Source code seems like something most businesses would overlook when it comes to their search engine optimization. Unfortunately, glossing over this part of a business’s website could have dire consequences on their ability to rank on a search results page. Entrepreneur mentions that Google and other search engines “read” your source code to determine your SEO ranking. When you look at the source code yourself, you should immediately realize how search engines accomplish it. Your meta title and meta description, such as used hyperbaric chambers for sale, are visible at the top of your source code to help search engine bots recognize your website’s content. However, it goes a lot deeper than these elements. Here, we’ll look at how source code can affect your SEO.

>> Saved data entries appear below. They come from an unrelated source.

Lemma ensureACL_spec name ips (deny : bool) index h :
  due h name ips deny index ->
  lb_wp (LoadBalancer.ensureACL (fe_ID frontend) name ips deny index) h c
    (lb_post (fun _ h' => acl_ensured h' c (fe_ID frontend) name ips deny index)).
Proof.
  intros Hdue. unfold LoadBalancer.ensureACL.
  repeat exec_step ltac:(first [lb_read | eapply lb_calls_rule; [exact Hdue|auto with caps|]]).
  all: try not_waiting_auto. all: kill_units.
  - split; [done|]. exists x. split_and!; [by apply listed_rule_intro|done..].
  - split; [done|]. left. split; [done|]. right. exists x. split; [|in_trace].
    eapply listed_rule_mono; [|by apply listed_rule_intro]. auto with caps.
  - split; [done|]. exists x. split; [by apply listed_rule_intro|done].
  - split; [done|]. right. split; [done|]. left. exists x. split; [|in_trace].
    eapply listed_rule_mono; [|by apply listed_rule_intro]. auto with caps.
  - by rewrite match_differs_true in *.
  - split; [done|]. left. split; [done|]. left. eexists. split; [in_trace|]. by apply names_differ.
  - split; [done|]. right. split; [done|]. right. eexists. in_trace.
Qed.

Lemma ensureACLs_spec pnID h :
  on_frontend h ->
  (HasPrivateNetwork c = true -> exists id, pnID = Some id /\ PrivateNetworkID c = Ok id) ->
  lb_wp (LoadBalancer.ensureACLs frontend pnID) h c
    (lb_post (fun _ h' => allow_rules_ensured h' c (fe_ID frontend) /\
      acl_ensured h' c (fe_ID frontend) "deny-all" (denied c) true 4)).
Proof.
  intros Hf Hpn. unfold LoadBalancer.ensureACLs. do 4 go_step.
  eapply wpM_use; [apply ensureACL_spec; split_and!; [done|constructor|done]|].
  intros [[]|e|] ? h1 P1 [-> H1]; [|by split..].
  assert (on_frontend h1) as Hf1 by by eapply on_frontend_mono.
  cbn [outcome_wrap]. go_step.
  assert (lb_wp (match pnID with
    | Some pnID =>
        if HasPrivateNetwork c then
          gws ← FindGatewaysByPrivateNetworkID (Zones c VPCGW_Zones) pnID;
          LoadBalancer.ensureACL (fe_ID frontend) "public-gateway" (gateway_ips gws) false 2
        else mret tt
    | None => mret tt
    end) h1 c (lb_post (fun _ h' => HasPrivateNetwork c = true -> exists pnID gws,
       PrivateNetworkID c = Ok pnID /\
       ok_ev (ListGatewaysByPN ZoneFrPar1 pnID (Zones c VPCGW_Zones)) gws ∈ h' /\
       acl_ensured h' c (fe_ID frontend) "public-gateway" (gateway_ips gws) false 2))) as Hgw.
  { destruct (HasPrivateNetwork c) eqn:Ehas.
    - destruct (Hpn eq_refl) as (id & -> & Eid). unfold FindGatewaysByPrivateNetworkID.
      do 3 exec_step ltac:(lb_ready); [|not_waiting_auto].
      eapply wpM_use; [apply ensureACL_spec; split_and!; [| |done]|].
      + eapply on_frontend_mono; [|exact Hf1]. auto with caps.
      + eapply wanted_gateways; [done|done|in_trace].
      + intros [[]|e|] ? h2 P2 [-> H2]; [|by split..]. split; [done|]. intros _.
        exists id. eexists. split; [done|]. split; [|exact H2].
        eapply elem_of_prefix; [exact P2|]. in_trace.
    - destruct pnID; go_step; by split. }
  eapply wpM_use; [exact Hgw|]. intros [[]|e|] ? h2 P2 [-> H2]; [|by split..].
  assert (allow_rules_ensured h2 c (fe_ID frontend)) as Hrules
    by (split; [by eapply acl_ensured_mono|done]).
  replace (match spec_AllowedRanges c with [] => [] | _ => ["0.0.0.0/0"; "::/0"]%string end)
    with (denied c) by (unfold denied; by destruct (spec_AllowedRanges c)).
  eapply wpM_use; [apply ensureACL_spec; split_and!; [by eapply on_frontend_mono|constructor|done]|].
  intros [[]|e|] ? h3 P3 [-> H3]; [|by split..].
  split; [done|]. split; [by eapply allow_rules_ensured_mono|done].
Qed.
End operations.
(** The rule that the API lists once a request was accepted. *)
Definition listed_rule (req : SetSecurityGroupRulesRequestRule) : InstanceSecurityGroupRule :=
  {| isr_Protocol := srr_Protocol req; isr_Direction := srr_Direction req;
     isr_Action := srr_Action req; isr_IPRange := srr_IPRange req;
     isr_DestPortFrom := srr_DestPortFrom req; isr_DestPortTo := srr_DestPortTo req |}.

Lemma same_rule_listed direction rule req :
  request_of direction rule req ->
  same_rule rule (listed_rule req) <-> canonicalCIDR (rule_IPRange rule) = true.
Proof.
  intros (Ha & Hp & Hr & Hip & _). unfold same_rule, canonicalCIDR. simpl.
  unfold ParseCIDR in Hip. destruct (ParseCIDR_opt _) as [n|]; [|done]. simplify_eq.
  rewrite String_eqb_true. naive_solver.
Qed.

(** C32.  Once the rules of an accepted policy are set and listed back, the comparison of
    the next pass finds them equal, and leaves them alone, exactly when every range is
    written the way [IPNet.String] prints it; with a range such as ["10.0.0.1/8"] it
    never does, and every pass sets the rules again. *)
Theorem rules_settle policy direction reqs :
  valid_policy policy ->
  toInstanceRequestRules 0 (policy_rules policy) direction = Ok reqs ->
  compareRules (policy_rules policy) (listed_rule <$> reqs) = Ok true <->
  Forall (fun rule => canonicalCIDR (rule_IPRange rule) = true) (policy_rules policy).
Proof.
  intros Hv E. destruct (valid_rules_requests_from 0 (policy_rules policy) direction)
    as (reqs' & E' & Hreqs & _).
  { destruct policy as [p|]; [|constructor]. by destruct (Hv p eq_refl). }
  rewrite E in E'. simplify_eq. rewrite compareRules_true, Forall2_fmap_r.
  clear E Hv. induction Hreqs as [|rule req rules reqs' Hreq _ IH]; [by split; constructor|].
  rewrite Forall2_cons, Forall_cons. by rewrite (same_rule_listed direction rule req Hreq), IH.
Qed.

(** ** A pass over the security groups *)

(** An error of the API, possibly wrapped. *)
Fixpoint external_error (e : error) : bool :=
  match e with
  | External _ => true
  | Errorf _ e => external_error e
  | _ => false
  end.

Section evidence.
Context `{SDK : ScwSDK}.
Context (c : ClusterScope) (sgs : list SecurityGroup).
Implicit Types (h : trace) (sg : SecurityGroup).

Let zones : list Zone := Zones c Instance_Zones.

(** The listing of the groups of the cluster, made once. *)
Definition existing_groups h (groups : list InstanceSecurityGroup) : Prop :=
  ok_ev (ListSecurityGroups ZoneFrPar1 None (Cluster_Tags c) zones) groups ∈ h.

URL Tag Issues Can Be a Bother

A canonical tag is a useful tool that can help search engines deal with duplicate content. Several links using similar content can refer to one single “canonical” version that the search engine can use. However, it requires some level of skill to implement. Poor implementation of the canonical tag in URLs can harm more than help. One line of code with a broken canonical tag can cause havoc to your SEO rating. Don’t use the tag unless you know exactly what you’re doing, or else you could run into issues with search engine bots.

Manipulating your CSS and Hidden Content

When you look at the code behind your website, you’ll immediately realize that some content never even makes it onto the web page to be displayed. AN SEO notes that you could run into problems with keyword stuffing if you don’t know what you’re looking at. This insidious practice could cause a lot of damage to a website’s SEO rating, and you won’t even see it presented on the page itself. CSS coding can help hide content by moving it off the screen’s visible edge while keeping it on the page. If you spot an issue like this in the CSS code, you should deal with it immediately.

Multiple <head> and <title> Elements

The W3 HTML standard notes that multiple <head> tags are invalid. The head is an important place for your web page since your meta title and descriptions go there. You should only have only one <title> tag as well. If you have two or more head and title tags, you start creating ambiguities on your web page. This problem doesn’t take a lot of time to fix, but only the issue can be difficult to spot. If you’re one who simply scrolls past the HTML head section without reading it, this problem may exist on your page without you even noticing it.

Keep An Eye on your Source Code

Web developers are smart people, but sometimes they can be too smart for their own good. As a site owner, you should always check over your HTML and even open up the compiled source that browsers load to ensure none of these elements are present. If you’ve spent hours or even days fine-tuning your SEO keywords, these small problems can throw all that hard work out the window. The onus is on you to figure out whether these problems exist and what you’re going to do to fix them.